MR. ASHLEY SMITH, pushed to Greece by an uncomprehending War
Office machine, is the arty warrant officer determined to " appreciate " the country, by which he means the relics of ancient Greece, and, furthermore, he is determined to let his colleagues of the sergeants' mess see that he is " appreciating " it. He sails into Piraeus harbour reading Lowes Dickinson and Leonard Woolf, and sails out after several months knowing that the great experience of his life is over. Greece " discovers " him about half-way through the book, and he suddenly begins to see. On page 21 he begins to hear " the horns of Elfland faintly blowing." The instinct of the reader who knows Athens is to leap for the pavement ; but later his observations are often just : " I did not feel I was with foreigners.
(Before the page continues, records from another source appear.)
Lemma turn_cases payload key generated tr res :
  let body := match key with Some k => dict_setdefault payload "idempotency_key" (VStr k) | None => payload end in
  may (run_turn runtime payload key true generated) tr res ->
  (tr = [] /\ exists exc details, MercuryInvokeRequest_validate body = Err exc /\
     res = AssistantTurnAgentError "Mercury request validation failed" (Some "validation_error") details) \/
  exists request r, MercuryInvokeRequest_validate body = Ok request /\
    let request_id := effective_request_id request (Some generated) generated in
    may (runtime (_state_from_request request request_id (effective_idempotency_key request key))) tr r /\
    res = turn_of (iq_chain request) request_id r.
Proof.
  intros body. unfold run_turn. fold body. destruct (MercuryInvokeRequest_validate body) as [request|exc].
  - intros (tr1 & tr2 & a & -> & H & [-> ->])%may_bind. right. exists request. rewrite app_nil_r.
    unfold invoke_mercury in H. apply may_bind in H as (tr3 & tr4 & r & -> & H & [-> ->]).
    exists r. rewrite app_nil_r. split; [done|]. split; [exact H|]. destruct r as [s|exc]; [done|]. simpl.
    destruct (str_empty _) eqn:E; [|done]. apply str_empty_true in E. by apply redact_error_message_nonempty in E.
  - intros [-> ->]. left. split; [done|]. by eexists _, _.
Qed.

(** * What the host is told *)

(** The keys of a response a turn looks at. *)
Definition turn_keys : list string :=
  ["status"; "approval_required"; "approval_token"; "idempotency_key"; "approval_id"; "wallet_approval_required";
   "agent_error"; "agent_reply"; "task_result"; "message"].

Lemma merged_get raw d k : k <> "data" -> dict_get d k = None -> get raw "data" = VDict d ->
  get (_merge_mercury_payload raw) k = get raw k.
Proof.
  intros Hk Hd Hraw. unfold _merge_mercury_payload. rewrite Hraw. unfold get at 1. rewrite get_without.
  rewrite bool_decide_false by set_solver. by rewrite dict_get_update_notin.
Qed.

Lemma parsed_response rs d :
  rs_data rs = Some d -> Forall (fun k => dict_get d k = None) turn_keys ->
  if String.eqb (rs_status rs) "approval_required" || rs_approval_required rs
  then exists extras, parse_mercury_body (response_dump rs) = AssistantTurnWalletApproval None None extras
  else exists task, parse_mercury_body (response_dump rs) = AssistantTurnSuccess None (Some task) /\
    forall k, k <> "data" -> dict_get d k = None -> get task k = get (response_dump rs) k.
Proof.
  intros Hdata Hkeys.
  assert (get (response_dump rs) "data" = VDict d) as Hd by (unfold response_dump; rewrite Hdata; reflexivity).
  pose proof (fun k H1 H2 => merged_get (response_dump rs) d k H1 H2 Hd) as Hget.
  unfold turn_keys in Hkeys. decompose_Forall_hyps. unfold parse_mercury_body.
  set (eff := _merge_mercury_payload (response_dump rs)) in *.
  rewrite !Hget by done. cbn [response_dump get dict_get String.eqb Ascii.eqb Bool.eqb eq_str is_true as_str py_or truthy].
  destruct (String.eqb _ _); simpl; [by eexists|]. destruct (rs_approval_required rs); [by eexists|].
  exists eff. split; [|exact Hget]. unfold success_of. rewrite !Hget by done. simpl.
  assert (get eff "message" = VStr (rs_message rs)) as Hm by (by rewrite Hget). by destruct eff.
Qed.

Lemma redacted_dict_none d k : dict_get d k = None -> dict_get (redacted_dict d) k = None.
Proof.
  unfold redacted_dict. simpl. induction d as [|[k' v] d IH]; [done|]. simpl. by destruct (String.eqb k k').
Qed.

(** What a turn over a final state is told as.  The outcome of an execution is the status, the message and the hash of its
    result; but any error, that of an approval still awaited included, is told as an error of the agent. *)
Definition told (s : MercuryState) (res : AssistantTurnResult) : Prop :=
  let waits := _approval_required (approval_result s) in
  let agent_error info :=
    let m := _mercury_error_from_info info in AssistantTurnAgentError (me_message m) (Some (me_code m)) (Some (me_details m)) in
  match execution_result s, error s with
  | Some e, _ =>
      let status := ExecutionStatus_value (er_status e) in
      match er_error e with
      | Some info => res = agent_error info
      | None =>
          if waits then exists extras, res = AssistantTurnWalletApproval None None extras
          else if bool_decide (er_status e = FAILED \/ er_status e = REJECTED)
          then res = AssistantTurnAgentError (_message_for_status status) (Some status) None
          else exists task, res = AssistantTurnSuccess None (Some task) /\
                 get task "status" = VStr status /\ get task "message" = VStr (_message_for_status status) /\
                 get task "chain" = VStr (er_chain e) /\ get task "tx_hash" = of_opt_str (er_tx_hash e)
      end
  | None, Some info => res = agent_error info
  | None, None =>
      if waits then exists extras, res = AssistantTurnWalletApproval None None extras
      else exists task, res = AssistantTurnSuccess None (Some task) /\
             get task "status" = VStr "succeeded" /\ get task "message" = VStr (_response_message s)
  end.

Lemma error_told rs m :
  rs_error rs = Some m -> me_message m <> "" ->
  _local_response_to_result rs = AssistantTurnAgentError (me_message m) (Some (me_code m)) (Some (me_details m)).
Proof.
  intros He Hm. unfold _local_response_to_result, response_dump. rewrite He. simpl. unfold py_or. simpl.
  apply str_empty_false in Hm. unfold mercury_error_dump, get. simpl. rewrite Hm. simpl. by rewrite Hm.
Qed.

Lemma result_parsed rs :
  rs_error rs = None -> rs_status rs ∉ ["failed"; "rejected"] -> _local_response_to_result rs = parse_mercury_body (response_dump rs).
Proof. intros He Hs. unfold _local_response_to_result, response_dump. rewrite He. simpl. by rewrite bool_decide_false. Qed.

Lemma result_failed rs :
  rs_error rs = None -> rs_status rs ∈ ["failed"; "rejected"] -> rs_message rs <> "" ->
  _local_response_to_result rs = AssistantTurnAgentError (rs_message rs) (Some (rs_status rs)) None.
Proof.
  intros He Hs Hm. unfold _local_response_to_result, response_dump. rewrite He. simpl. rewrite bool_decide_true by done.
  apply str_empty_false in Hm. unfold get. simpl. unfold py_or. simpl. by rewrite Hm.
Qed.

Lemma info_message_nonempty info : me_message (_mercury_error_from_info info) <> "".
Proof. apply redact_error_message_nonempty. Qed.

Lemma final_state_told chain request_id s :
  (forall k, k ∈ turn_keys -> dict_get (state_dump s) k = None) -> told s (turn_of chain request_id (Ok s)).
Proof.
  intros Hdump. unfold told, turn_of, _response_from_state. cbv zeta.
  destruct (execution_result s) as [e|]; [destruct (er_error e) as [info|] eqn:He|destruct (error s) as [info|]].
  - apply error_told; [reflexivity | apply info_message_nonempty].
  - set (rs := Build_MercuryInvokeResponse _ _ _ _ _ _ _ _ _ _).
    assert (Forall (fun k => dict_get [("execution_result", redact_value (VDict (execution_dump e)))] k = None) turn_keys) as Hk
      by (repeat constructor).
    pose proof (parsed_response rs _ eq_refl Hk) as Hp. subst rs. simpl rs_status in *. simpl rs_approval_required in *.
    destruct (_approval_required (approval_result s)).
    + destruct Hp as [extras Hp]. exists extras. rewrite result_parsed; [exact Hp | done | set_solver].
    + case_bool_decide as Hf.
      * rewrite result_failed; [done | done | by destruct Hf as [-> | ->]; set_solver |].
        simpl. unfold _message_for_status. by destruct (String.eqb _ _).
      * assert (ExecutionStatus_value (er_status e) <> "approval_required") as Hne by (by destruct (er_status e)).
        apply String.eqb_neq in Hne. rewrite Hne in Hp. destruct Hp as (task & Hp & Hget).
        exists task. rewrite result_parsed; [|done | destruct (er_status e); set_solver].
        split; [exact Hp|]. by rewrite !Hget.
  - apply error_told; [reflexivity | apply info_message_nonempty].
  - set (rs := Build_MercuryInvokeResponse _ _ _ _ _ _ _ _ _ _).
    assert (Forall (fun k => dict_get (redacted_dict (state_dump s)) k = None) turn_keys) as Hk
      by (apply Forall_forall; intros k Hk; by apply redacted_dict_none, Hdump).
    pose proof (parsed_response rs (redacted_dict (state_dump s)) eq_refl Hk) as Hp.
    rewrite Forall_forall in Hk. rewrite result_parsed; [|done | set_solver].
    destruct (_approval_required (approval_result s)); [exact Hp|]. destruct Hp as (task & Hp & Hget).
    exists task. split; [exact Hp|]. rewrite !Hget; try done; apply Hk; set_solver.
Qed.
Lemma lstrip_spec (s : string) :
  exists a, s = a +:+ lstrip s /\ all_space a = true
            /\ forall c, first_char (lstrip s) = Some c -> isspace c = false.
Proof.
  induction s as [|c s IH]; simpl.
  - exists EmptyString. repeat split. discriminate.
  - destruct (isspace c) eqn:E.
    + destruct IH as (a & Hs & Ha & Hc). exists (String c a).
      rewrite append_String. cbn [all_space]. rewrite E, Ha, <- Hs. repeat split. exact Hc.
    + exists EmptyString. repeat split. simpl. intros ? [= <-]. exact E.
Qed.

Lemma rstrip_spec (s : string) :
  exists b, s = rstrip s +:+ b /\ all_space b = true
            /\ forall c, last_char (rstrip s) = Some c -> isspace c = false.
Proof.
  induction s as [|c s IH]; simpl.
  - exists EmptyString. repeat split. discriminate.
  - destruct IH as (b & Hs & Hb & Hc).
    destruct (isspace c) eqn:E; simpl.
    + destruct (rstrip s) as [|d r] eqn:Er; simpl in *.
      * exists (String c b). change (EmptyString +:+ b) with b in Hs.
        cbn [all_space]. rewrite E, Hb, <- Hs. repeat split. discriminate.
      * exists b. rewrite append_String, <- Hs. repeat split; [exact Hb|exact Hc].
    + exists b. rewrite append_String, <- Hs. split; [reflexivity|]. split; [exact Hb|].
      destruct (rstrip s) as [|d r]; simpl in *; [intros ? [= <-]; exact E|exact Hc].
Qed.

Lemma rstrip_keeps_first_char (s : string) (c : ascii) :
  first_char (rstrip s) = Some c -> first_char s = Some c.
Proof.
  destruct s as [|d s]; simpl; [discriminate|].
  destruct (isspace d && is_empty (rstrip s)); [discriminate|trivial].
Qed.

(** [strip] trims: the text is the stripped text between two runs of
    whitespace, and the stripped text neither starts nor ends with a
    whitespace character. *)
Lemma strip_spec (s : string) :
  exists a b,
    s = a +:+ strip s +:+ b
    /\ all_space a = true /\ all_space b = true
    /\ (forall c, first_char (strip s) = Some c -> isspace c = false)
    /\ (forall c, last_char (strip s) = Some c -> isspace c = false).
Proof.
  destruct (lstrip_spec s) as (a & Hs & Ha & Hfirst).
  destruct (rstrip_spec (lstrip s)) as (b & Hl & Hb & Hlast).
  exists a, b. unfold strip. rewrite <- Hl, <- Hs.
  repeat split; try assumption.
  intros c Hc. apply Hfirst. now apply rstrip_keeps_first_char.
Qed.

(** ** The store *)

Module StoreFacts.
Import SqliteMemeStorage.



Lemma get_by_file_id_absent (f : string) (st : t) :
  (forall m, In m (rows st) -> file_id m <> f) ->
  get_by_file_id f st = inl KeyError.
Proof.
  intros H. unfold get_by_file_id.
  destruct (List.find _ (rows st)) as [m'|] eqn:E; [|reflexivity].
  apply find_some in E as [Hin Heq]. apply String.eqb_eq in Heq.
  now apply H in Hin.
Qed.


Lemma find_app_some {A : Type} (p : A -> bool) (l1 l2 : list A) (a : A) :
  List.find p l1 = Some a -> List.find p (l1 ++ l2) = Some a.
Proof.
  induction l1 as [|b l1 IH]; simpl; [discriminate|].
  destruct (p b); [trivial|exact IH].
Qed.


(** [add] does not disturb the lookup of a [file_id] that is stored. *)
Lemma get_after_add_stored (m r : Meme) (f : string) (st : t) :
  get_by_file_id f st = inr r ->
  get_by_file_id f (snd (add m st)) = inr r.
Proof.
  unfold get_by_file_id, add. simpl.
  destruct (List.find _ (rows st)) eqn:E; [|discriminate].
  intros [= <-]. now rewrite (find_app_some _ _ _ _ E).
Qed.




Lemma get_after_delete (f : string) (requester : Z) (st st' : t) :
  delete_by_file_id f requester st = inr st' ->
  get_by_file_id f st' = inl KeyError.
Proof.
  unfold delete_by_file_id.
  destruct (get_by_file_id f st) as [|m]; [discriminate|].
  destruct (owner_id m =? requester); [|discriminate].
  intros [= <-]. apply get_by_file_id_absent. simpl.
  intros r Hin Heq. apply filter_In in Hin as [_ Hin].
  apply String.eqb_eq in Heq. rewrite Heq in Hin. discriminate.
Qed.

End StoreFacts.

(** ** Ids over a history of the store *)

Lemma ids_bounded_empty : ids_bounded SqliteMemeStorage.empty.
Proof. intros r i []. Qed.

Lemma ids_bounded_add (m : Meme) (st : SqliteMemeStorage.t) :
  ids_bounded st -> ids_bounded (snd (SqliteMemeStorage.add m st)).
Proof.
  intros Hb r i Hin Hid. simpl in *.
  apply in_app_or in Hin as [Hin|[<-|[]]].
  - specialize (Hb r i Hin Hid). lia.
  - simpl in Hid. injection Hid as <-. lia.
Qed.

Lemma ids_bounded_delete (f : string) (requester : Z) (st st' : SqliteMemeStorage.t) :
  ids_bounded st ->
  SqliteMemeStorage.delete_by_file_id f requester st = inr st' ->
  ids_bounded st'.
Proof.
  unfold SqliteMemeStorage.delete_by_file_id.
  destruct (SqliteMemeStorage.get_by_file_id f st) as [|m]; [discriminate|].
  destruct (owner_id m =? requester); [|discriminate].
  intros Hb [= <-] r i Hin Hid. simpl in *.
  apply filter_In in Hin as [Hin _]. exact (Hb r i Hin Hid).
Qed.

Lemma ids_bounded_rename (i : option Z) (n : string) (requester : Z)
    (st st' : SqliteMemeStorage.t) :
  ids_bounded st ->
  SqliteMemeStorage.rename i n requester st = inr st' ->
  ids_bounded st'.
Proof.
  unfold SqliteMemeStorage.rename.
  destruct (List.find _ _) as [m|]; [|discriminate].
  destruct (owner_id m =? requester); [|discriminate].
  intros Hb [= <-] r j Hin Hid. simpl in *.
  apply in_map_iff in Hin as (r0 & Hr & Hin).
  apply (Hb r0 j Hin). destruct (bool_decide _); subst r; exact Hid.
Qed.

Lemma apply_op_bounds (o : StoreOp) (st : SqliteMemeStorage.t) :
  ids_bounded st ->
  ids_bounded (fst (apply_op o st))
  /\ SqliteMemeStorage.last_id st <= SqliteMemeStorage.last_id (fst (apply_op o st))
  /\ forall i, In i (snd (apply_op o st)) ->
               SqliteMemeStorage.last_id st < i
               <= SqliteMemeStorage.last_id (fst (apply_op o st)).
Proof.
  intros Hb. destruct o as [m|f requester|i n requester]; simpl.
  - split; [exact (ids_bounded_add m st Hb)|]. split; [lia|].
    intros i [<-|[]]. lia.
  - destruct (SqliteMemeStorage.delete_by_file_id f requester st) as [|st'] eqn:E.
    + split; [exact Hb|]. split; [lia|]. intros ? [].
    + split; [exact (ids_bounded_delete _ _ _ _ Hb E)|].
      unfold SqliteMemeStorage.delete_by_file_id in E.
      destruct (SqliteMemeStorage.get_by_file_id f st) as [|m]; [discriminate|].
      destruct (owner_id m =? requester); [|discriminate].
      injection E as <-. simpl. split; [lia|]. intros ? [].
  - destruct (SqliteMemeStorage.rename i n requester st) as [|st'] eqn:E.
    + split; [exact Hb|]. split; [lia|]. intros ? [].
    + split; [exact (ids_bounded_rename _ _ _ _ _ Hb E)|].
      unfold SqliteMemeStorage.rename in E.
      destruct (List.find _ _) as [m|]; [|discriminate].
      destruct (owner_id m =? requester); [|discriminate].
      injection E as <-. simpl. split; [lia|]. intros ? [].
Qed.

Lemma replay_bounds (ops : list StoreOp) :
  forall st, ids_bounded st ->
    ids_bounded (fst (replay ops st))
    /\ SqliteMemeStorage.last_id st <= SqliteMemeStorage.last_id (fst (replay ops st))
    /\ forall i, In i (snd (replay ops st)) ->
                 SqliteMemeStorage.last_id st < i
                 <= SqliteMemeStorage.last_id (fst (replay ops st)).
Proof.
  induction ops as [|o rest IH]; intros st Hb; simpl.
  - split; [exact Hb|]. split; [lia|]. intros ? [].
  - destruct (apply_op_bounds o st Hb) as (Hb1 & Hle1 & Hin1).
    destruct (apply_op o st) as [st1 issued1]. simpl in *.
    destruct (IH st1 Hb1) as (Hb2 & Hle2 & Hin2).
    destruct (replay rest st1) as [st2 issued2]. simpl in *.
    split; [exact Hb2|]. split; [lia|].
    intros i Hin. apply in_app_or in Hin as [Hin|Hin].
    + specialize (Hin1 i Hin). lia.
    + specialize (Hin2 i Hin). lia.
Qed.

(** The ids issued during a history are pairwise distinct. *)
Lemma issued_NoDup (ops : list StoreOp) :
  forall st, ids_bounded st -> List.NoDup (snd (replay ops st)).
Proof.
  induction ops as [|o rest IH]; intros st Hb; simpl; [constructor|].
  destruct (apply_op_bounds o st Hb) as (Hb1 & Hle1 & Hin1).
  destruct (replay_bounds rest (fst (apply_op o st)) Hb1) as (_ & _ & Hin2).
  specialize (IH (fst (apply_op o st)) Hb1).
  destruct (apply_op o st) as [st1 issued1] eqn:E1. simpl in *.
  destruct (replay rest st1) as [st2 issued2]. simpl in *.
  assert (Hone : List.NoDup issued1).
  { destruct o; simpl in E1; injection E1 as <- <-; repeat constructor.
    intros []. }
  clear E1. induction issued1 as [|i l IHl]; simpl; [exact IH|].
  inversion Hone; subst. constructor.
  - intros Hin. apply in_app_or in Hin as [Hin|Hin]; [contradiction|].
    specialize (Hin1 i (or_introl eq_refl)). specialize (Hin2 i Hin). lia.
  - apply IHl; [|assumption]. intros j Hj. apply Hin1. now right.
Qed.






Lemma NoDup_map_filter {A B : Type} (f : A -> B) (p : A -> bool) (l : list A) :
  List.NoDup (List.map f l) -> List.NoDup (List.map f (List.filter p l)).
Proof.
  induction l as [|a l IH]; simpl; [trivial|].
  intros Hnd. inversion Hnd as [|? ? Hnotin Hnd']; subst.
  destruct (p a); simpl; [|now apply IH].
  constructor; [|now apply IH].
  intros Hin. apply Hnotin. apply in_map_iff in Hin as (x & Hx & Hin).
  apply filter_In in Hin as [Hin _]. rewrite <- Hx. now apply in_map.
Qed.

Lemma NoDup_snoc {A : Type} (l : list A) (x : A) :
  List.NoDup l -> ~ In x l -> List.NoDup (l ++ [x]).
Proof.
  induction l as [|a l IH]; simpl; intros Hnd Hx.
  - repeat constructor. intros [].
  - inversion Hnd as [|? ? Hnotin Hnd']; subst. constructor.
    + intros Hin. apply in_app_or in Hin as [Hin|[<-|[]]]; tauto.
    + apply IH; tauto.
Qed.

Lemma ids_unique_add (m : Meme) (st : SqliteMemeStorage.t) :
  ids_bounded st -> ids_unique st ->
  ids_unique (snd (SqliteMemeStorage.add m st)).
Proof.
  unfold ids_unique. simpl. intros Hb Hnd.
  rewrite List.map_app. simpl.
  apply NoDup_snoc; [exact Hnd|].
  intros Hin. apply in_map_iff in Hin as (r & Hr & Hin).
  specialize (Hb r _ Hin Hr). lia.
Qed.
Lemma walk_ids_unfold (taskId : Z) (depth : nat) :
  task_ids (run taskId depth) =
    match m !! taskId with
    | None => []
    | Some task =>
      if skip task then []
      else if Z.of_nat depth <? maxDepth then
        id task ::
        concat ((fun subtaskId => task_ids (run subtaskId (S depth)))
                <$> subtasks task)
      else [id task]
    end.
Proof.
  rewrite walk_unfold. destruct (m !! taskId) as [task|]; [|done].
  destruct (skip task); [done|].
  destruct (Z.of_nat depth <? maxDepth); cbn [andb].
  - unfold has_subtasks, subtasks.
    destruct (tasks task) as [[|c cs]|]; cbn [default fmap list_fmap concat];
      rewrite ?task_ids_app, ?task_ids_concat, ?own_ids, <- ?list_fmap_compose;
      done.
  - destruct (has_subtasks task);
      by rewrite ?task_ids_app, ?own_ids, ?elided_ids.
Qed.

(** A task line is shown exactly for the ids linked to the start. *)
Lemma walk_ids_linked (taskId : Z) (depth : nat) (x : Z) :
  x ∈ task_ids (run taskId depth) <-> linked m maxDepth skip taskId depth x.
Proof.
  split.
  - remember (Z.to_nat (maxDepth - Z.of_nat depth)) as n eqn:Hn.
    revert taskId depth Hn.
    induction n as [n IH] using lt_wf_ind. intros taskId depth Hn.
    rewrite walk_ids_unfold.
    destruct (m !! taskId) as [task|] eqn:Hm; [|by intros ?%elem_of_nil].
    destruct (skip task) eqn:Hs; [by intros ?%elem_of_nil|].
    destruct (Z.ltb_spec (Z.of_nat depth) maxDepth) as [Hlt|Hge].
    + intros [->|Hin]%elem_of_cons; [by eapply linked_here|].
      apply elem_of_concat in Hin as (ids & Hx & Hids).
      apply list_elem_of_fmap in Hids as (c & -> & Hc).
      eapply linked_below; [done..|].
      eapply (IH (Z.to_nat (maxDepth - Z.of_nat (S depth)))); [lia|done|done].
    + intros ->%list_elem_of_singleton. by eapply linked_here.
  - induction 1 as [r d task Hm Hs|r d task c x Hm Hs Hd Hc _ IH];
      rewrite walk_ids_unfold, Hm, Hs.
    + destruct (Z.of_nat d <? maxDepth); by left.
    + destruct (Z.ltb_spec (Z.of_nat d) maxDepth); [|lia].
      right. apply elem_of_concat. eexists. split; [exact IH|].
      by apply (list_elem_of_fmap_2
                  (fun subtaskId => task_ids (run subtaskId (S d)))).
Qed.
End WalkTrace.

(** Two walks over the same map and bound, with filters that agree, show
    the same ids, whatever text they put on the lines. *)
Lemma walk_ids_mode (m : gmap Z Task) (maxDepth : Z) (skip1 skip2 : Task -> bool)
    (own1 elided1 own2 elided2 : Task -> nat -> list Line) :
  (forall task, skip1 task = skip2 task) ->
  (forall task depth, task_ids (own1 task depth) = [id task]) ->
  (forall task depth, task_ids (elided1 task depth) = []) ->
  (forall task depth, task_ids (own2 task depth) = [id task]) ->
  (forall task depth, task_ids (elided2 task depth) = []) ->
  forall taskId depth,
    task_ids (walk m maxDepth skip1 own1 elided1 taskId depth) =
    task_ids (walk m maxDepth skip2 own2 elided2 taskId depth).
Proof.
  intros Hskip Ho1 He1 Ho2 He2 taskId depth.
  remember (Z.to_nat (maxDepth - Z.of_nat depth)) as n eqn:Hn.
  revert taskId depth Hn.
  induction n as [n IH] using lt_wf_ind. intros taskId depth Hn.
  rewrite !walk_ids_unfold by done.
  destruct (m !! taskId) as [task|]; [|done].
  rewrite Hskip. destruct (skip2 task); [done|].
  destruct (Z.ltb_spec (Z.of_nat depth) maxDepth) as [Hlt|Hge]; [|done].
  do 2 f_equal. apply list_fmap_ext. intros _ c _.
  eapply (IH (Z.to_nat (maxDepth - Z.of_nat (S depth)))); [lia|done].
Qed.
I would not say that these were altogether like Englishmen, but they were like the hard, business-inclined northern Englander tanned under a Southern sun." He is very good on the Greek dances: " The leading dancer, kneeling, springing, twisting, advancing, twirling, hand held high, head held high, add clasped for all her liberty, to the nearest dancer, and through this other dancer to all the others in the broken, unbroken circle. The dance that is the movement of the thoughts of the Greeks."
In spite of a high-pitched, emotional style and a somewhat poor vocabulary, Mr. Ashley Smith is one of the long line of Englishmen who " found " themselves in Greece. He will probably never write a better book.